Terms of the deal weren’t disclosed. But the acquisition does suggest Accenture is willing to spend in order to make a richer business out of helping many companies in Europe move to cloud-based Software-as-a-Service (SaaS) offerings.
In the press release announcing the deal earlier today, Accenture pointed out that it’s already a big provider of Salesforce software, with “more than 2,400 people skilled in Salesforce.” Still, the ClientHouse deal will “help propel our SaaS business in Germany and Europe,” Accenture executive Jack Ramsay said in the release. In other words, Accenture should get a new set of customers and local leads.
ClientHouse, based in Jena, Germany, started in 2003. It sells a bunch of Salesforce’s software products, including the widely used Sales Cloud customer relationship management (CRM) software for managing leads and the Marketing Cloud for contacting potential customers through social media and other content channels. ClientHouse also sells QlikView’s business intelligence software and Veeva Systems’ CRM tool.

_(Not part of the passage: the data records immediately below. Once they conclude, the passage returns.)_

(* ===== verification/StorageApi.v ===== *)
(** * Entries, snapshots and the storage interface
    (crates/custom-paxos/omnipaxos/src/storage/mod.rs, the log types of util.rs, the [Request]
    trait of buffers.rs and [CompactionErr] of omni_paxos.rs)

    The traits are type classes.  [Storage.t] is the trait a backend implements; [Storage.Laws]
    states, over an abstract view of the backend, what its documentation promises to
    [InternalStorage], which is verified against these laws only. *)

From Stdlib Require Import Strings.Byte.
From S2P Require Import Prelude Util Ballots Config Time.

#[global] Instance byte_eq_dec : EqDecision byte := Byte.byte_eq_dec.

(** ** Requests and entries *)

(** [trait Request] *)
Class Request (R : Type) : Type := {
  get_deadline : R → SystemTime;
  set_deadline : SystemTime → R → R;
  get_id : R → N;
  client_id : R → N
}.

(** What the getters and the setter of an implementation have to do with each other. *)
Class RequestLaws (R : Type) `{Request R} : Prop := {
  get_set_deadline : ∀ d (r : R), get_deadline (set_deadline d r) = d;
  get_id_set_deadline : ∀ d (r : R), get_id (set_deadline d r) = get_id r
}.

(** [trait Snapshot<T>]: [create] and [merge] may panic. *)
Class Snapshot (T Sn : Type) : Type := {
  create : list T → outcome Sn;
  merge : Sn → Sn → outcome Sn;
  use_snapshots : bool
}.

(** [struct NoSnapshot] *)
Inductive NoSnapshot : Type := MkNoSnapshot.
#[export] Instance NoSnapshot_snapshot (T : Type) : Snapshot T NoSnapshot := {|
  create := λ _, Panic ExplicitPanic;
  merge := λ _ _, Panic ExplicitPanic;
  use_snapshots := false
|}.

(** [std::hash]: the hasher is part of the standard library but its algorithm is not specified, so
    it is a parameter; [Hash T] feeds a value to it. *)
Class Hasher (H : Type) : Type := {
  hasher_new : H;
  write_usize : N → H → H;
  write_isize : Z → H → H;
  write_str : string → H → H;
  finish : H → N
}.
Class Hash (T : Type) : Type := hash : ∀ {H} `{Hasher H}, T → H → H.

Record StopSign : Type := mkStopSign {
  next_config : ClusterConfig.t;
  metadata : option (list byte)
}.
#[export] Instance StopSign_eq_dec : EqDecision StopSign.
Proof. solve_decision. Defined.

(** [StopSign::with] *)
Definition StopSign_with (next_config : ClusterConfig.t) (metadata : option (list byte)) :
    StopSign := {| next_config := next_config; metadata := metadata |}.

Inductive SnapshotType (Sn : Type) : Type :=
  | Complete (s : Sn)
  | Delta (s : Sn).
#[global] Arguments Complete {Sn} s.
#[global] Arguments Delta {Sn} s.

(** [LogSync]: what another server needs to synchronize its log with ours. *)
Record LogSync (T Sn : Type) : Type := mkLogSync {
  decided_snapshot : option (SnapshotType Sn);
  suffix : list T;
  sync_idx : N;
  sync_stopsign : option StopSign
}.
#[global] Arguments mkLogSync {T Sn}.
#[global] Arguments decided_snapshot {T Sn}.
#[global] Arguments suffix {T Sn}.
#[global] Arguments sync_idx {T Sn}.
#[global] Arguments sync_stopsign {T Sn}.
#[global] Instance settable_decided_snapshot {T} {Sn} : Settable (@decided_snapshot T Sn) := λ f r,
  mkLogSync (f (decided_snapshot r)) (suffix r) (sync_idx r) (sync_stopsign r).
#[global] Instance settable_suffix {T} {Sn} : Settable (@suffix T Sn) := λ f r,
  mkLogSync (decided_snapshot r) (f (suffix r)) (sync_idx r) (sync_stopsign r).
#[global] Instance settable_sync_idx {T} {Sn} : Settable (@sync_idx T Sn) := λ f r,
  mkLogSync (decided_snapshot r) (suffix r) (f (sync_idx r)) (sync_stopsign r).
#[global] Instance settable_sync_stopsign {T} {Sn} : Settable (@sync_stopsign T Sn) := λ f r,
  mkLogSync (decided_snapshot r) (suffix r) (sync_idx r) (f (sync_stopsign r)).

(** [LogEntry]: the entries a user reads. *)
Inductive LogEntry (T : Type) : Type :=
  | Decided (e : T)
  | Undecided (e : T)
  | Trimmed (idx : TrimmedIndex)
  | StopSignEntry (ss : StopSign) (decided : bool).
#[global] Arguments Decided {T} e.
#[global] Arguments Undecided {T} e.
#[global] Arguments Trimmed {T} idx.
#[global] Arguments StopSignEntry {T} ss decided.

(** [impl PartialEq for LogEntry] *)
Definition LogEntry_eqb {T} (eqb : T → T → bool) (self other : LogEntry T) : bool :=
  match self, other with
  | Decided v1, Decided v2 => eqb v1 v2
  | Undecided v1, Undecided v2 => eqb v1 v2
  | Trimmed idx1, Trimmed idx2 => idx1 =? idx2
  | StopSignEntry ss1 b1, StopSignEntry ss2 b2 => bool_decide (ss1 = ss2) && Bool.eqb b1 b2
  | _, _ => false
  end.

Inductive IndexEntry : Type :=
  | IdxEntry
  | IdxCompacted
  | IdxStopSign (ss : StopSign).

(** ** Errors *)

Inductive CompactionErr : Type :=
  | UndecidedIndex (idx : N)
  | TrimmedIndexErr (idx : N)
  | NotAllDecided (idx : N)
  | NotCurrentLeader (pid : NodeId).
#[export] Instance CompactionErr_eq_dec : EqDecision CompactionErr.
Proof. solve_decision. Defined.

(** [Box<dyn Error>]: a [CompactionErr], or an error of the backend. *)
Inductive StorageError : Type :=
  | CompactionError (e : CompactionErr)
  | BackendError.
#[export] Instance StorageError_eq_dec : EqDecision StorageError.
Proof. solve_decision. Defined.

Definition StorageResult (A : Type) : Type := result A StorageError.

(** ** The storage trait *)

Inductive StorageOp (T Sn : Type) : Type :=
  | AppendEntry (entry : T)
  | AppendEntries (entries : list T)
  | AppendOnPrefix (from_idx : N) (entries : list T)
  | SetPromise (n_prom : Ballot.t)
  | SetDecidedIndex (ld : N)
  | SetAcceptedRound (na : Ballot.t)
  | SetCompactedIdx (idx : N)
  | Trim (idx : N)
  | SetStopsign (s : option StopSign)
  | SetSnapshot (s : option Sn).
#[global] Arguments AppendEntry {T Sn}.
#[global] Arguments AppendEntries {T Sn}.
#[global] Arguments AppendOnPrefix {T Sn}.
#[global] Arguments SetPromise {T Sn}.
#[global] Arguments SetDecidedIndex {T Sn}.
#[global] Arguments SetAcceptedRound {T Sn}.
#[global] Arguments SetCompactedIdx {T Sn}.
#[global] Arguments Trim {T Sn}.
#[global] Arguments SetStopsign {T Sn}.
#[global] Arguments SetSnapshot {T Sn}.

Module Storage.

Class t (T Sn I : Type) : Type := {
  history_hash : M I N;
  write_atomically : list (StorageOp T Sn) → M I (StorageResult unit);
  append_entry : T → M I (StorageResult unit);
  append_entries : list T → M I (StorageResult unit);
  append_on_prefix : N → list T → M I (StorageResult unit);
  set_promise : Ballot.t → M I (StorageResult unit);
  set_decided_idx : N → M I (StorageResult unit);
  get_decided_idx : M I (StorageResult N);
  set_accepted_round : Ballot.t → M I (StorageResult unit);
  get_accepted_round : M I (StorageResult (option Ballot.t));
  get_entries : N → N → M I (StorageResult (list T));
  get_log_len : M I (StorageResult N);
  get_suffix : N → M I (StorageResult (list T));
  get_promise : M I (StorageResult (option Ballot.t));
  set_stopsign : option StopSign → M I (StorageResult unit);
  get_stopsign : M I (StorageResult (option StopSign));
  trim : N → M I (StorageResult unit);
  set_compacted_idx : N → M I (StorageResult unit);
  get_compacted_idx : M I (StorageResult N);
  set_snapshot : option Sn → M I (StorageResult unit);
  get_snapshot : M I (StorageResult (option Sn))
}.
#[global] Hint Mode t - - ! : typeclass_instances.

(** ** What a backend promises

    The abstract state of a backend: the entries from index [v_base] on, and the stored values. *)

Record view (T Sn : Type) : Type := mkView {
  v_log : list T;
  v_base : N;
  v_promise : option Ballot.t;
  v_accepted_round : option Ballot.t;
  v_decided : N;
  v_compacted : N;
  v_stopsign : option StopSign;
  v_snapshot : option Sn
}.
#[global] Arguments mkView {T Sn}.
#[global] Arguments v_log {T Sn}.
#[global] Arguments v_base {T Sn}.
#[global] Arguments v_promise {T Sn}.
#[global] Arguments v_accepted_round {T Sn}.
#[global] Arguments v_decided {T Sn}.
#[global] Arguments v_compacted {T Sn}.
#[global] Arguments v_stopsign {T Sn}.
#[global] Arguments v_snapshot {T Sn}.
#[global] Instance settable_v_log {T} {Sn} : Settable (@v_log T Sn) := λ f r,
  mkView (f (v_log r)) (v_base r) (v_promise r) (v_accepted_round r) (v_decided r) (v_compacted r)
    (v_stopsign r) (v_snapshot r).
#[global] Instance settable_v_base {T} {Sn} : Settable (@v_base T Sn) := λ f r,
  mkView (v_log r) (f (v_base r)) (v_promise r) (v_accepted_round r) (v_decided r) (v_compacted r)
    (v_stopsign r) (v_snapshot r).
#[global] Instance settable_v_promise {T} {Sn} : Settable (@v_promise T Sn) := λ f r,
  mkView (v_log r) (v_base r) (f (v_promise r)) (v_accepted_round r) (v_decided r) (v_compacted r)
    (v_stopsign r) (v_snapshot r).
#[global] Instance settable_v_accepted_round {T} {Sn} : Settable (@v_accepted_round T Sn) := λ f r,
  mkView (v_log r) (v_base r) (v_promise r) (f (v_accepted_round r)) (v_decided r) (v_compacted r)
    (v_stopsign r) (v_snapshot r).
#[global] Instance settable_v_decided {T} {Sn} : Settable (@v_decided T Sn) := λ f r,
  mkView (v_log r) (v_base r) (v_promise r) (v_accepted_round r) (f (v_decided r)) (v_compacted r)
    (v_stopsign r) (v_snapshot r).
#[global] Instance settable_v_compacted {T} {Sn} : Settable (@v_compacted T Sn) := λ f r,
  mkView (v_log r) (v_base r) (v_promise r) (v_accepted_round r) (v_decided r) (f (v_compacted r))
    (v_stopsign r) (v_snapshot r).
#[global] Instance settable_v_stopsign {T} {Sn} : Settable (@v_stopsign T Sn) := λ f r,
  mkView (v_log r) (v_base r) (v_promise r) (v_accepted_round r) (v_decided r) (v_compacted r)
    (f (v_stopsign r)) (v_snapshot r).
#[global] Instance settable_v_snapshot {T} {Sn} : Settable (@v_snapshot T Sn) := λ f r,
  mkView (v_log r) (v_base r) (v_promise r) (v_accepted_round r) (v_decided r) (v_compacted r)
    (v_stopsign r) (f (v_snapshot r)).

Section spec.
Context {T Sn : Type}.
Implicit Types (v : view T Sn) (op : StorageOp T Sn).

(** The index after the last entry. *)
Definition v_end v : N := v_base v + len (v_log v).

Definition apply_op v op : view T Sn :=
  match op with
  | AppendEntry e => v <| v_log ::= λ l, l ++ [e] |>
  | AppendEntries es => v <| v_log ::= λ l, l ++ es |>
  | AppendOnPrefix from_idx es =>
      v <| v_log ::= λ l, take (N.to_nat (from_idx - v_base v)) l ++ es |>
  | SetPromise n => v <| v_promise := Some n |>
  | SetDecidedIndex ld => v <| v_decided := ld |>
  | SetAcceptedRound na => v <| v_accepted_round := Some na |>
  | SetCompactedIdx idx => v <| v_compacted := idx |>
  | Trim idx => v <| v_log ::= drop (N.to_nat (idx - v_base v)) |> <| v_base := idx |>
  | SetStopsign ss => v <| v_stopsign := ss |>
  | SetSnapshot sn => v <| v_snapshot := sn |>
  end.
Definition apply_ops v (ops : list (StorageOp T Sn)) : view T Sn := foldl apply_op v ops.

(** Trimmed entries cannot be overwritten or trimmed again, and entries are put on an existing
    prefix. *)
Definition op_pre v op : Prop :=
  match op with
  | AppendOnPrefix from_idx _ => v_base v ≤ from_idx ≤ v_end v
  | Trim idx => v_base v ≤ idx
  | _ => True
  end.
Fixpoint ops_pre v (ops : list (StorageOp T Sn)) : Prop :=
  match ops with
  | [] => True
  | op :: ops' => op_pre v op ∧ ops_pre (apply_op v op) ops'
  end.

(** The entries of the interval [from, to), or none if it is not inside the log. *)
Definition slice v (from to : N) : list T :=
  if (from <=? to) && (to <=? v_end v)
  then take (N.to_nat (to - from)) (drop (N.to_nat (from - v_base v)) (v_log v))
  else [].
End spec.

Section laws.
Context {T Sn I : Type} `{!t T Sn I} (vw : I → view T Sn).

(** A write either performs its operations, or fails and rolls them back. *)
Definition performs (m : M I (StorageResult unit)) (ops : list (StorageOp T Sn)) : Prop :=
  ∀ s, ops_pre (vw s) ops → ∃ r s', m s = (Val r, s') ∧
    vw s' = if is_ok r then apply_ops (vw s) ops else vw s.

(** A read leaves the backend as it is. *)
Definition reads {A} (m : M I (StorageResult A)) (f : view T Sn → A) : Prop :=
  ∀ s, ∃ r, m s = (Val r, s) ∧ ∀ a, r = Ok a → a = f (vw s).
End laws.

Class Laws (T Sn I : Type) `{!t T Sn I} : Type := {
  vw : I → view T Sn;
  write_atomically_law ops : performs vw (write_atomically ops) ops;
  append_entry_law e : performs vw (append_entry e) [AppendEntry e];
  append_entries_law es : performs vw (append_entries es) [AppendEntries es];
  append_on_prefix_law i es : performs vw (append_on_prefix i es) [AppendOnPrefix i es];
  set_promise_law n : performs vw (set_promise n) [SetPromise n];
  set_decided_idx_law i : performs vw (set_decided_idx i) [SetDecidedIndex i];
  set_accepted_round_law n : performs vw (set_accepted_round n) [SetAcceptedRound n];
  set_stopsign_law ss : performs vw (set_stopsign ss) [SetStopsign ss];
  trim_law i : performs vw (trim i) [Trim i];
  set_compacted_idx_law i : performs vw (set_compacted_idx i) [SetCompactedIdx i];
  set_snapshot_law sn : performs vw (set_snapshot sn) [SetSnapshot sn];
  get_promise_law : reads vw get_promise v_promise;
  get_accepted_round_law : reads vw get_accepted_round v_accepted_round;
  get_decided_idx_law : reads vw get_decided_idx v_decided;
  get_compacted_idx_law : reads vw get_compacted_idx v_compacted;
  get_stopsign_law : reads vw get_stopsign v_stopsign;
  get_snapshot_law : reads vw get_snapshot v_snapshot;
  get_log_len_law : reads vw get_log_len (λ v, len (v_log v));
  get_entries_law from to s : v_base (vw s) ≤ from → v_base (vw s) ≤ to →
    ∃ r, get_entries from to s = (Val r, s) ∧ ∀ es, r = Ok es → es = slice (vw s) from to;
  get_suffix_law from s : v_base (vw s) ≤ from →
    ∃ r, get_suffix from s = (Val r, s) ∧
         ∀ es, r = Ok es → es = slice (vw s) from (v_end (vw s))
}.

End Storage.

The deal comes at an interesting time from an international cloud perspective.
If companies want to manage all of their leads in one place, software from companies other than Veeva and Salesforce are available. For example, CRM is available from the Berlin-based startup Linko, which recently took on $2.6 million in seed funding. Perhaps, following revelations in recent months about the National Security Agency’s snooping, some businesses in Europe have considered trying CRM software from companies based in Europe, just as some businesses in Canada and the United Kingdom have decided to pull their data from U.S. hosting infrastructure and bring it closer.
The fact that Accenture sees opportunities to grow by pushing software from Salesforce, QlikView, and Veeva, all of which are based in the United States, might be an indication that the blowback might be less than some think.